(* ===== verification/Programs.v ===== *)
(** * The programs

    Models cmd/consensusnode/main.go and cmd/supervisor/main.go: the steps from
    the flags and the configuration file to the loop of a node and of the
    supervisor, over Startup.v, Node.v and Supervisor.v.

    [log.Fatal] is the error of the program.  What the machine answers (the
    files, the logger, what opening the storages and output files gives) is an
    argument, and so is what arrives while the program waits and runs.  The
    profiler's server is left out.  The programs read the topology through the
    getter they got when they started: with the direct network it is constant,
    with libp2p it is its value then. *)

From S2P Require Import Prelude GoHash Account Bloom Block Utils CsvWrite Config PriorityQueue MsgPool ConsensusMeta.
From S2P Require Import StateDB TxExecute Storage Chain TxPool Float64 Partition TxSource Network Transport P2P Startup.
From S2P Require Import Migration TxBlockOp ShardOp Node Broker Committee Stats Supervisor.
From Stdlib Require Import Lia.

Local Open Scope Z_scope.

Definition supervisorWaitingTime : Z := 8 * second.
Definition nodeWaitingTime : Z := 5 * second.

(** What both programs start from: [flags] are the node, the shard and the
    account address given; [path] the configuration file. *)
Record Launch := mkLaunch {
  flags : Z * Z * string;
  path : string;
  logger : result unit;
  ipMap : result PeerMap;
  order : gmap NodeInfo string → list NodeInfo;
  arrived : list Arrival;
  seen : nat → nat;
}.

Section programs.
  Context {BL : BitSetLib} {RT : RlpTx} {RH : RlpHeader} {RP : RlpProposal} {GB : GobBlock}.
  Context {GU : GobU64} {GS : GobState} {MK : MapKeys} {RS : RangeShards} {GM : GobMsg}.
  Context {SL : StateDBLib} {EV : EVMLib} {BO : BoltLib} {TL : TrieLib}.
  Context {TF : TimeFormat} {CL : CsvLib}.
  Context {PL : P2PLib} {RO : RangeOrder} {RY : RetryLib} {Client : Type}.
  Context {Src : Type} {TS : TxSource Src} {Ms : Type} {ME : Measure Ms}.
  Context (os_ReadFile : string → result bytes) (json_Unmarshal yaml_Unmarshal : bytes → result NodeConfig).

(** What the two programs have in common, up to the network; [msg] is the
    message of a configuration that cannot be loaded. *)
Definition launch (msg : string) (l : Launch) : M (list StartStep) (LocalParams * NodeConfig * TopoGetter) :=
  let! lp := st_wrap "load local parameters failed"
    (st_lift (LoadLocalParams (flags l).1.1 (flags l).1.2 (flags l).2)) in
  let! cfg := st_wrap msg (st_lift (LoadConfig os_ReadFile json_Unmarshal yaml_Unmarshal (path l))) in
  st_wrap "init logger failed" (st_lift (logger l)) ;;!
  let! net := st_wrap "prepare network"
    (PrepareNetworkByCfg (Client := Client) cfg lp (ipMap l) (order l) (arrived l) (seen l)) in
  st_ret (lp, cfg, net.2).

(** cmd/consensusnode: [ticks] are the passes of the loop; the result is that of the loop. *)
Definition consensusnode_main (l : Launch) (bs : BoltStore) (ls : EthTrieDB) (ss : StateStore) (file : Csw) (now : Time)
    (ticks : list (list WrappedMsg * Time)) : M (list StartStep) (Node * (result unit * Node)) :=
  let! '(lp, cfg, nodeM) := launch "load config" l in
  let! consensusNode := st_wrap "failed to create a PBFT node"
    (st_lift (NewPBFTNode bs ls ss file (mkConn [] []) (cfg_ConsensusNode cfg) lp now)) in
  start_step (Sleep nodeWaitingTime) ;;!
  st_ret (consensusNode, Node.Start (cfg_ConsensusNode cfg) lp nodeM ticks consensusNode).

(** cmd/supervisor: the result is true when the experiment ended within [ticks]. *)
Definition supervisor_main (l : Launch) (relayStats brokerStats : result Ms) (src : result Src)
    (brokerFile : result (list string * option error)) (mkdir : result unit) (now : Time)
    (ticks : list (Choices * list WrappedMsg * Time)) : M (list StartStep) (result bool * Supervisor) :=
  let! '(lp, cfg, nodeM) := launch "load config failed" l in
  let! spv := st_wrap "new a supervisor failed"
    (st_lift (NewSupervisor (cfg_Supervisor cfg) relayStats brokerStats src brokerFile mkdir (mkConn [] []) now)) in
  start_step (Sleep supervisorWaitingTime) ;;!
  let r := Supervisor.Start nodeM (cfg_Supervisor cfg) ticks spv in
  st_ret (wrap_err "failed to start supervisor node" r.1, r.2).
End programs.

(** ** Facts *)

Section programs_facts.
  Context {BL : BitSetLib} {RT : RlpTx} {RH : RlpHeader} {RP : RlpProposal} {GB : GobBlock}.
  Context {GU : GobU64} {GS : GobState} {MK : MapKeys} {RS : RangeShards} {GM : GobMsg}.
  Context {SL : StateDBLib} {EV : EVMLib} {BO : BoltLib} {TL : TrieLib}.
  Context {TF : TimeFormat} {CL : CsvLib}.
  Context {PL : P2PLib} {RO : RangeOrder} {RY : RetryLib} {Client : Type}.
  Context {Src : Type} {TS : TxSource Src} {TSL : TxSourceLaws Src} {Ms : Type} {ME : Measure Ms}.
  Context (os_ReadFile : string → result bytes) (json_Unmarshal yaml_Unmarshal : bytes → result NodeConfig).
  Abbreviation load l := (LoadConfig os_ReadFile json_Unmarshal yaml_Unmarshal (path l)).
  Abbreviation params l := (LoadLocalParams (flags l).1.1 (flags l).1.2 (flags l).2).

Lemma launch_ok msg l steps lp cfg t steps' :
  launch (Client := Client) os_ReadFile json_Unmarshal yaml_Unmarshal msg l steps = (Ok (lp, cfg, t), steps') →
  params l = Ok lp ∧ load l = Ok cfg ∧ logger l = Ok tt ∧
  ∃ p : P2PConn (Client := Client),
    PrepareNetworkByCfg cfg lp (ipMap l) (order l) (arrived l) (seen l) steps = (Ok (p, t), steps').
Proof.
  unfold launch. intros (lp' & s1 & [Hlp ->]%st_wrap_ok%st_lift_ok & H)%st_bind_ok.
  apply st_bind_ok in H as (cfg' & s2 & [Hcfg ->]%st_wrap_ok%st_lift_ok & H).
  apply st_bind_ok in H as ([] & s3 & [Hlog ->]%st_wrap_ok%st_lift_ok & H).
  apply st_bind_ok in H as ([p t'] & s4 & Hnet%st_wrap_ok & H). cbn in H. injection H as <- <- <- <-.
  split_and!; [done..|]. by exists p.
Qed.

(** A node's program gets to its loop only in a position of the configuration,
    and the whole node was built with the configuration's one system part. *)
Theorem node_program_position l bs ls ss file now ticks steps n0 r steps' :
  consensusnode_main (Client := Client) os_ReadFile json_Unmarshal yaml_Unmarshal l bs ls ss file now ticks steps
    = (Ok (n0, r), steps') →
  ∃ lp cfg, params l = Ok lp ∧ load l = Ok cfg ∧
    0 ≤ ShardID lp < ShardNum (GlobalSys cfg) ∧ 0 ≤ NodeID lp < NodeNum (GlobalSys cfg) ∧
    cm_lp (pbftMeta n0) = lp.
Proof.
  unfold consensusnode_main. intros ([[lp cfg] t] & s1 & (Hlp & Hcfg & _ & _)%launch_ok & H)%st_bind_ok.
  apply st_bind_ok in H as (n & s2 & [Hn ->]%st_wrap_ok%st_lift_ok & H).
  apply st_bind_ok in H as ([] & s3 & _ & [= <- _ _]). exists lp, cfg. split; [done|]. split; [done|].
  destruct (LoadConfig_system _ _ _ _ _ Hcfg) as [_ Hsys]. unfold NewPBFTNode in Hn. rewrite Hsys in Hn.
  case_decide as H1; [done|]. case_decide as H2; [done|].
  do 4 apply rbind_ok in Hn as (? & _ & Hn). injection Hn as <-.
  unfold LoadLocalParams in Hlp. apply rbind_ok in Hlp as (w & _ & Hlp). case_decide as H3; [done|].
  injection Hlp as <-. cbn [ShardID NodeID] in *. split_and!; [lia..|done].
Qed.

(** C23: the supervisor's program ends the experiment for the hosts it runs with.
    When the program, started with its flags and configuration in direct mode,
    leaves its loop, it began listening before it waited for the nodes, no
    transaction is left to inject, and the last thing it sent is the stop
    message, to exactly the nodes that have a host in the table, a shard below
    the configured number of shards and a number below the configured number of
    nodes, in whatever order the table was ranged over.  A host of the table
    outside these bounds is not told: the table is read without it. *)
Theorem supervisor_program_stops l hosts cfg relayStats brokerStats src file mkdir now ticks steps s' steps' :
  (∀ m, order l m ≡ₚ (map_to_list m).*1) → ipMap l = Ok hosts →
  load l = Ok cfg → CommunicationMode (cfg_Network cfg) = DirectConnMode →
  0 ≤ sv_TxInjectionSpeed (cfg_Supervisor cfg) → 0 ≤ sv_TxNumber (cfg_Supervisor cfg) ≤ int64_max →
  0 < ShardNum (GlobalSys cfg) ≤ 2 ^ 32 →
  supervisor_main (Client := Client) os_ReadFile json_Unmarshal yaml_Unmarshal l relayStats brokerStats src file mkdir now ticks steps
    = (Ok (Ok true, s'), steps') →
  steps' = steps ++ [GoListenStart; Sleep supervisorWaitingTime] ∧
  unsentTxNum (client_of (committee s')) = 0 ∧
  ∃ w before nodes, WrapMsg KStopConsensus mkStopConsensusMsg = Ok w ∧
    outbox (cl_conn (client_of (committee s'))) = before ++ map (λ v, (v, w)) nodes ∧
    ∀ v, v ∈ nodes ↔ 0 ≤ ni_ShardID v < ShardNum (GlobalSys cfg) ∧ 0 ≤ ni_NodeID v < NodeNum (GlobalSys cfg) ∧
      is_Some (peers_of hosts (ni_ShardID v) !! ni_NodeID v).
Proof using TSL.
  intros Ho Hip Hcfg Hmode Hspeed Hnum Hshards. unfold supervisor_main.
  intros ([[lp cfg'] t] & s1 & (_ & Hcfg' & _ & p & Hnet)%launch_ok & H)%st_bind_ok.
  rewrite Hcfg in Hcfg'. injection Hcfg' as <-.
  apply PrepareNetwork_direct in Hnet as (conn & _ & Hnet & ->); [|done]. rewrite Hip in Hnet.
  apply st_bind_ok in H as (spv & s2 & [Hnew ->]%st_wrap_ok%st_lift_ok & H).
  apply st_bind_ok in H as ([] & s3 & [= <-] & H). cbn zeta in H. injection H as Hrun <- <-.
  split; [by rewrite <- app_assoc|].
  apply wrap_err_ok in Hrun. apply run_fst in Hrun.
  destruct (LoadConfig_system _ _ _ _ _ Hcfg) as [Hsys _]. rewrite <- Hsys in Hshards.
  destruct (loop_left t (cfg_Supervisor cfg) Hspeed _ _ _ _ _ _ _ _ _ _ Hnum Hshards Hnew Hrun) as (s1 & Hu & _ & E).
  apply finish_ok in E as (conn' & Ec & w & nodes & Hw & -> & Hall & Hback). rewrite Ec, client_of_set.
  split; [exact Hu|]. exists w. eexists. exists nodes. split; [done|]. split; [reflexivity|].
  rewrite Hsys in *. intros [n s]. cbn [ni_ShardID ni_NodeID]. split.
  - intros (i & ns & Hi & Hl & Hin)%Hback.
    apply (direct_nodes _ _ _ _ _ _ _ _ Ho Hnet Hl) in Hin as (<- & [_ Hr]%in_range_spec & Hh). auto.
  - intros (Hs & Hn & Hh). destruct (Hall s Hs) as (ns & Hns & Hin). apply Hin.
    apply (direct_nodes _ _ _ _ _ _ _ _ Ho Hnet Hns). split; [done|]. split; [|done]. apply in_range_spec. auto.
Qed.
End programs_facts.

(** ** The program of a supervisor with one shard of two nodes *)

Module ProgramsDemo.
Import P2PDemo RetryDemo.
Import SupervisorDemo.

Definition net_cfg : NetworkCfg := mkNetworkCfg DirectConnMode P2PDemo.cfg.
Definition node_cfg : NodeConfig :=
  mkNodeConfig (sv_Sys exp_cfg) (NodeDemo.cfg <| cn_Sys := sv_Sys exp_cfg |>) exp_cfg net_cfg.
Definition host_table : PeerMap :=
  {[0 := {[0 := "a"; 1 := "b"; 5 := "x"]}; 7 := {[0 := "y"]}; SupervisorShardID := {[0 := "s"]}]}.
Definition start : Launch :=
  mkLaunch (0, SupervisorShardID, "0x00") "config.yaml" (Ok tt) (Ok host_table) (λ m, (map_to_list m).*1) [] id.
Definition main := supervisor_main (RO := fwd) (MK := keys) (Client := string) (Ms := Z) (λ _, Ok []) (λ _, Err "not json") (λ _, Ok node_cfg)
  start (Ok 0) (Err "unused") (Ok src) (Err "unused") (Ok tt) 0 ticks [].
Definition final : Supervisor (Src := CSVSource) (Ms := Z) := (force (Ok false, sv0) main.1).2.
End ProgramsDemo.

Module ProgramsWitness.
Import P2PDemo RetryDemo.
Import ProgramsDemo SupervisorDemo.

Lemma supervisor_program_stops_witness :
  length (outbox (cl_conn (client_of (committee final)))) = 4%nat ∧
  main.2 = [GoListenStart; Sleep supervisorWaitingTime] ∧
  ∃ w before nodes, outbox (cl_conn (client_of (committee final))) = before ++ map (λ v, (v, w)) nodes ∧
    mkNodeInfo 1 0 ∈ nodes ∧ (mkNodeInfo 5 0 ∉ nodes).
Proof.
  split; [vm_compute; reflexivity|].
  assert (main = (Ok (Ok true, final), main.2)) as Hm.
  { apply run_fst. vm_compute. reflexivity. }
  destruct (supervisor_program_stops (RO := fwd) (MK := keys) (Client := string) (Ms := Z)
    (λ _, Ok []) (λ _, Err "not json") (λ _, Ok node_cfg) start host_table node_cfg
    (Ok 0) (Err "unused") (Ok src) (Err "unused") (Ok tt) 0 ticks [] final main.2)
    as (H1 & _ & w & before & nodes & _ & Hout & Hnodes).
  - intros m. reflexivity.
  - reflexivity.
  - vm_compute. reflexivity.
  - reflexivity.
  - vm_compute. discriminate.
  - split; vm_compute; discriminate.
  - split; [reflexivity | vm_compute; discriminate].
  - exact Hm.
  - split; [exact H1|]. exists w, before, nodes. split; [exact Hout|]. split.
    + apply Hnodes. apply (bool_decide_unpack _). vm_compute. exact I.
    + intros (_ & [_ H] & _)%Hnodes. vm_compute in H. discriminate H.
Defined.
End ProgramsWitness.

--

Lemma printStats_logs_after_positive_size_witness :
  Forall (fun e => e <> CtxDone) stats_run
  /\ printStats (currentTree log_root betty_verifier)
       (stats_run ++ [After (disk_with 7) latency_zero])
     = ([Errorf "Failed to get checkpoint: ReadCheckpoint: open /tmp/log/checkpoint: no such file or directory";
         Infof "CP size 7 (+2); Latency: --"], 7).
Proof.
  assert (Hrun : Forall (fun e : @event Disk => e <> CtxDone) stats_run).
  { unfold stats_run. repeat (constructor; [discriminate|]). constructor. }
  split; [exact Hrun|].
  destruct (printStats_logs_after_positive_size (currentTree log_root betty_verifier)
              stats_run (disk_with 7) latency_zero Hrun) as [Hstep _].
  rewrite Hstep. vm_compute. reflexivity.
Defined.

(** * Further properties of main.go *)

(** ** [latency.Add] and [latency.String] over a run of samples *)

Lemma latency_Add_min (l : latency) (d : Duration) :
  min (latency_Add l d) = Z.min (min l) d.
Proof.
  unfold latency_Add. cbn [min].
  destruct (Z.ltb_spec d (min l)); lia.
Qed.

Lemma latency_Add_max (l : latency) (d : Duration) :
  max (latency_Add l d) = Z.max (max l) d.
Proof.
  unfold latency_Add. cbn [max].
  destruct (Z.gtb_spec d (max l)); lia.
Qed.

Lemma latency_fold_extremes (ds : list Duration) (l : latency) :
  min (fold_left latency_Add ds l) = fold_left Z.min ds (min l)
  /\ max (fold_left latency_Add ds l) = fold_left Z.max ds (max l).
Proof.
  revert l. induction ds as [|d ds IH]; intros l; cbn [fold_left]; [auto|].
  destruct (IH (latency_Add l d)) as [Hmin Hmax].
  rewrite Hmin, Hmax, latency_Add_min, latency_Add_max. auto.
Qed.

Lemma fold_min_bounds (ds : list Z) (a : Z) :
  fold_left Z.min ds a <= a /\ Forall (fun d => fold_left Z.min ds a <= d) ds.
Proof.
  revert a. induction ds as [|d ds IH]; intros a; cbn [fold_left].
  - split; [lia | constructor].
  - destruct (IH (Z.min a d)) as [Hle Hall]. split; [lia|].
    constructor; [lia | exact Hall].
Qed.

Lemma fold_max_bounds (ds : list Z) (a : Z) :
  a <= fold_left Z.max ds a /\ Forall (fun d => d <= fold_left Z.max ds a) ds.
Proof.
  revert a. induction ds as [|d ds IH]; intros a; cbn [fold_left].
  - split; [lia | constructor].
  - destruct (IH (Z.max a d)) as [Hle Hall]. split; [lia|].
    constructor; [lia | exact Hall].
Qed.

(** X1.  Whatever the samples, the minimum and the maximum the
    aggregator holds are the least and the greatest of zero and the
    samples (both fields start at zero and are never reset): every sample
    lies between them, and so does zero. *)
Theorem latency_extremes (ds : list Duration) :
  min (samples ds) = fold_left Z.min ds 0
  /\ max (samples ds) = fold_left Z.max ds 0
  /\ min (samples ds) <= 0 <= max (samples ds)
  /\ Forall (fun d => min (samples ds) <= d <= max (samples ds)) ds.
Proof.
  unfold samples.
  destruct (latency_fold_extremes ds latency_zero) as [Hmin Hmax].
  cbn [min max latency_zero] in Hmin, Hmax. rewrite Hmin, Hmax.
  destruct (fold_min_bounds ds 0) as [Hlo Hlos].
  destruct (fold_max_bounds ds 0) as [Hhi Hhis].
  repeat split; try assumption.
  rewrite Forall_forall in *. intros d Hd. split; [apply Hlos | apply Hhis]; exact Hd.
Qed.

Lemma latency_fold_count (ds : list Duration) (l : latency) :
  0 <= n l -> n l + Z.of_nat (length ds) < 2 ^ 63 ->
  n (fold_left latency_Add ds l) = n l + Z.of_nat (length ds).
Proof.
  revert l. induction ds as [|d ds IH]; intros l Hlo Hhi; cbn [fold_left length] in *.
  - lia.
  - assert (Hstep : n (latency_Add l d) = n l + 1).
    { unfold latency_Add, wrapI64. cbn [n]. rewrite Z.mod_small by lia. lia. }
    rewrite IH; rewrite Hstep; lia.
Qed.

* * *

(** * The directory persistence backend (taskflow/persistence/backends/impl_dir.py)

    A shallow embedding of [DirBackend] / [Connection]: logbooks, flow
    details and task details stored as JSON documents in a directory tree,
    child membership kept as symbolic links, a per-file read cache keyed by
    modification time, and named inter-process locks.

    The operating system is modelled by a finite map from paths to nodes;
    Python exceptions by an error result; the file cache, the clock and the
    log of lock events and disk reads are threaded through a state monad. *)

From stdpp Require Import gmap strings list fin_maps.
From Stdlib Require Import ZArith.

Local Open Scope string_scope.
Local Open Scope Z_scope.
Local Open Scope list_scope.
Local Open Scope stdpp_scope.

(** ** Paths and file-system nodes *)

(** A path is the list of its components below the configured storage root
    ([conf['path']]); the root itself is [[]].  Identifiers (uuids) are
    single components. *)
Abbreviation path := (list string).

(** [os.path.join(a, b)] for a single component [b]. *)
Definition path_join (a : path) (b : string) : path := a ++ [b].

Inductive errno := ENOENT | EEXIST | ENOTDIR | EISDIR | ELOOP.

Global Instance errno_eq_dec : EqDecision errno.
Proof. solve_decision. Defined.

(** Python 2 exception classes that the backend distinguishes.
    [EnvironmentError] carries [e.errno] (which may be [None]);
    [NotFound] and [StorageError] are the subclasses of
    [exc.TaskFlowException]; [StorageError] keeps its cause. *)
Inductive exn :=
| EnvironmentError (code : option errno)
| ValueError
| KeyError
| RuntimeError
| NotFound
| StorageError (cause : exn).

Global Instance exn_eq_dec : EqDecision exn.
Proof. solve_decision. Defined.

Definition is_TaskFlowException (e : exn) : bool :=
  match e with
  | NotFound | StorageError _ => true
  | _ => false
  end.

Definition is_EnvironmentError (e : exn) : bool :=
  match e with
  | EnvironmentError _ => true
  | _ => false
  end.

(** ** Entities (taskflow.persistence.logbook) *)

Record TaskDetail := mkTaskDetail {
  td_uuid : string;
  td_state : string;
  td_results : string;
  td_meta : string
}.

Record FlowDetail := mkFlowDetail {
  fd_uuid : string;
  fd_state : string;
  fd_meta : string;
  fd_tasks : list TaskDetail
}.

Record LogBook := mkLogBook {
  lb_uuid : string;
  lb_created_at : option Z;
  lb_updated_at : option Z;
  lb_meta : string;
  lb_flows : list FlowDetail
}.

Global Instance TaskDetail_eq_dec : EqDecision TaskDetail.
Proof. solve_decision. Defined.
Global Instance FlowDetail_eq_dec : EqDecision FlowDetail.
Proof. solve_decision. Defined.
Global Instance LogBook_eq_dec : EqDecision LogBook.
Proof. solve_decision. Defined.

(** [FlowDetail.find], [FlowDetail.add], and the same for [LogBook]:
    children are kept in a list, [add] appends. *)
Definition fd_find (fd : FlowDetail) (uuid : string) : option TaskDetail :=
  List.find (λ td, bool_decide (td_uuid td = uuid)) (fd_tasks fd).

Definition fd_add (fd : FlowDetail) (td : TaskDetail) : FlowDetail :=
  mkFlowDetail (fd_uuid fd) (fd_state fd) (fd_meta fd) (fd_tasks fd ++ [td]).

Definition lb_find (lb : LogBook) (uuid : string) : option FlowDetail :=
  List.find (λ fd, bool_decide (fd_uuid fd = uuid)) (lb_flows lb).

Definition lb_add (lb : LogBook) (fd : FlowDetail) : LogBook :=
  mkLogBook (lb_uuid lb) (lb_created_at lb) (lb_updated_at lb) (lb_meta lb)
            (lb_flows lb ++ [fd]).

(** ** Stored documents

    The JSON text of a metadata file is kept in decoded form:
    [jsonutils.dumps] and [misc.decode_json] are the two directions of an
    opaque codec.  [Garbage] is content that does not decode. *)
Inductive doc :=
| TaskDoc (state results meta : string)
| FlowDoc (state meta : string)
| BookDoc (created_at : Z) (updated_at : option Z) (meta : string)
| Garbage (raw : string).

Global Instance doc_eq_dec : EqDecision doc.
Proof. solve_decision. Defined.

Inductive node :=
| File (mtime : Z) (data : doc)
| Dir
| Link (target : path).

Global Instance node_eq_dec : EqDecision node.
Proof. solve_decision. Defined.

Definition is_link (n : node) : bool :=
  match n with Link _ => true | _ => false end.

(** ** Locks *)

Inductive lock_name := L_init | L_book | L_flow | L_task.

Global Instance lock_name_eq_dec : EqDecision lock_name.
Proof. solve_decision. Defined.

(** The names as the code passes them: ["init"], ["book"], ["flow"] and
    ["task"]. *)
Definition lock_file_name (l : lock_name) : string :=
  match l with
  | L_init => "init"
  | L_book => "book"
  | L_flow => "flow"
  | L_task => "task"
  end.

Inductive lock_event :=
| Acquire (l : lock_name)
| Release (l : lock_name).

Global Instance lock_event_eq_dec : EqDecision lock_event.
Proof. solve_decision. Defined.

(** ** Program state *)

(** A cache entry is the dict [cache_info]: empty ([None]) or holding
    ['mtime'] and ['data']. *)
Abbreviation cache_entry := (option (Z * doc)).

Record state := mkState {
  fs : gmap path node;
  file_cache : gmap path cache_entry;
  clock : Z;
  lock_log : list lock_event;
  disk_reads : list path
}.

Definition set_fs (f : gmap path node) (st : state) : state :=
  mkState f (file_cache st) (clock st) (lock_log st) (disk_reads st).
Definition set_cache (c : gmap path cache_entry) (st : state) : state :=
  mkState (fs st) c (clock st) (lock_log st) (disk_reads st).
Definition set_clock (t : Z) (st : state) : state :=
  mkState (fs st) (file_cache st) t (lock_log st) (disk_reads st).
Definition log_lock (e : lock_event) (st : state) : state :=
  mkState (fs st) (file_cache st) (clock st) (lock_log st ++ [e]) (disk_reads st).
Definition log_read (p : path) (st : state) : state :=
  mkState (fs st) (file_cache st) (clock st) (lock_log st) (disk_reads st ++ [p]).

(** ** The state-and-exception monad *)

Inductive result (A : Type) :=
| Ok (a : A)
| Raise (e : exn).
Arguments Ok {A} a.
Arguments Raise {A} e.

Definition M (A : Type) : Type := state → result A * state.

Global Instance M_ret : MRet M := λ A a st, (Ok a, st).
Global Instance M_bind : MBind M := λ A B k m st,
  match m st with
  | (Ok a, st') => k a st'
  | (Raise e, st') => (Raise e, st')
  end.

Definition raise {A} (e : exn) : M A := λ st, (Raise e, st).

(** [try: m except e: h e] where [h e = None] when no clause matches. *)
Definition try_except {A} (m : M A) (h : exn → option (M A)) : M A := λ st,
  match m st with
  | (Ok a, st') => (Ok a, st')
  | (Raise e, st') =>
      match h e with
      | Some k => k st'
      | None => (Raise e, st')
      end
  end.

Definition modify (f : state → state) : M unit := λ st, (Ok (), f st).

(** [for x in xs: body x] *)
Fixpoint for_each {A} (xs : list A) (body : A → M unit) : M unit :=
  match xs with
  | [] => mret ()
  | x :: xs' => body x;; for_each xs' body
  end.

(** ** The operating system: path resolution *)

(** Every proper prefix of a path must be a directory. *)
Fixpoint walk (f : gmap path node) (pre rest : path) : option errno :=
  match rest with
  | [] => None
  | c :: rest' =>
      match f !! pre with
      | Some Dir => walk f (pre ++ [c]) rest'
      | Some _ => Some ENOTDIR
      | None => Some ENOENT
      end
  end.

## PROBLEM TO SOLVE
Everything from the line with "unfold LoadLocalParams in" through the line with "transaction is left" in the listing above must be retyped exactly, with nothing added.

## OUTPUT FOR THIS EXERCISE
  unfold LoadLocalParams in Hlp. apply rbind_ok in Hlp as (w & _ & Hlp). case_decide as H3; [done|].
  injection Hlp as <-. cbn [ShardID NodeID] in *. split_and!; [lia..|done].
Qed.

(** C23: the supervisor's program ends the experiment for the hosts it runs with.
    When the program, started with its flags and configuration in direct mode,
    leaves its loop, it began listening before it waited for the nodes, no
    transaction is left to inject, and the last thing it sent is the stop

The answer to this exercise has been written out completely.